- Available data
════════

Lemma build_ledgered d s : _build_statement d = Ok s -> reconciliation_status (st_fields s) = LEDGERED <-> economic_event s <> None.
Proof.
  unfold _build_statement. intros H.
  repeat (let x := fresh "x" in let E := fresh "E" in apply res_bind_Ok in H as (x & E & H)). injection H as <-.
  apply require_Ok_inv in E12. apply eqb_prop in E12. cbn [st_fields reconciliation_status economic_event].
  rewrite <- String.eqb_eq, E12. by destruct (d_event d).
Qed.

Lemma decoded_filter f d : decoded (VDict d) = true -> decoded (VDict (List.filter f d)) = true.
Proof.
  simpl. intros H. bool_props. apply andb_true_iff. split.
  - apply bool_decide_eq_true. induction d as [|kv d IH]; [constructor|]. simpl in *. apply NoDup_cons in H as [Hk Hn]. bool_props.
    destruct (f kv); [|auto]. constructor; [|auto]. intros (y & Ey & Hy)%list_elem_of_fmap. apply Hk, list_elem_of_fmap. exists y. split; [done|].
    by apply elem_of_filter_bool in Hy as [? _].
  - match goal with H : forallb _ d = true |- _ => rewrite forallb_forall in H |- *; intros kv Hkv; apply H end.
    by apply filter_In in Hkv as [? _].
Qed.

Lemma given_head c s : is_py_space c = false -> given (String c s) = true.
Proof. intros H. unfold given, strip. simpl lstrip. rewrite H. rewrite rstrip_cons, H. by destruct (nonempty (rstrip s)). Qed.

Lemma source_given c kind tx s : source_identity c kind tx = Ok s -> given s = true.
Proof. unfold source_identity. intros H. apply res_bind_Ok in H as (a & _ & H). injection H as <-. by apply given_head. Qed.

(** The event of a row, its call and its status. *)
Definition row_event (c : context) (s : NormalizedExchangeStatement) (p : dict pyval) : Prop :=
  forall e, economic_event s = Some e -> exists t instrument symbol asset amount source_id meta,
    cashflow_event c t (event_time_ms (st_fields s)) asset amount source_id symbol instrument meta p = Ok e /\
    booked t instrument symbol /\ given source_id = true /\ is_ok (json_dumps_strict (VDict meta)) = true /\
    (t = "FUNDING" /\ statement_type (st_fields s) = "FUNDING_FEE" \/ t = "BALANCE_ADJUSTMENT" /\ statement_type (st_fields s) = "TRANSFER" \/
     t = "BORROW_INTEREST" /\ statement_type (st_fields s) = "MARGIN_INTEREST") /\
    ExchangeStatements._canonical_decimal (VStr amount) "amount" = Ok (st_amount (st_fields s)) /\
    (exists n, normal n /\ amount = dec_plain n) /\
    ExchangeStatements._require_text upper (VStr asset) "asset" = Ok (st_asset (st_fields s)).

════════

- Task directions
Taking the entries from their first line through the line with "by apply elem_of_filter_bool", inclusive, restate each line word for word and give nothing else.

- Answer to the problem
Lemma build_ledgered d s : _build_statement d = Ok s -> reconciliation_status (st_fields s) = LEDGERED <-> economic_event s <> None.
Proof.
  unfold _build_statement. intros H.
  repeat (let x := fresh "x" in let E := fresh "E" in apply res_bind_Ok in H as (x & E & H)). injection H as <-.
  apply require_Ok_inv in E12. apply eqb_prop in E12. cbn [st_fields reconciliation_status economic_event].
  rewrite <- String.eqb_eq, E12. by destruct (d_event d).
Qed.

Lemma decoded_filter f d : decoded (VDict d) = true -> decoded (VDict (List.filter f d)) = true.
Proof.
  simpl. intros H. bool_props. apply andb_true_iff. split.
  - apply bool_decide_eq_true. induction d as [|kv d IH]; [constructor|]. simpl in *. apply NoDup_cons in H as [Hk Hn]. bool_props.
    destruct (f kv); [|auto]. constructor; [|auto]. intros (y & Ey & Hy)%list_elem_of_fmap. apply Hk, list_elem_of_fmap. exists y. split; [done|].
    by apply elem_of_filter_bool in Hy as [? _].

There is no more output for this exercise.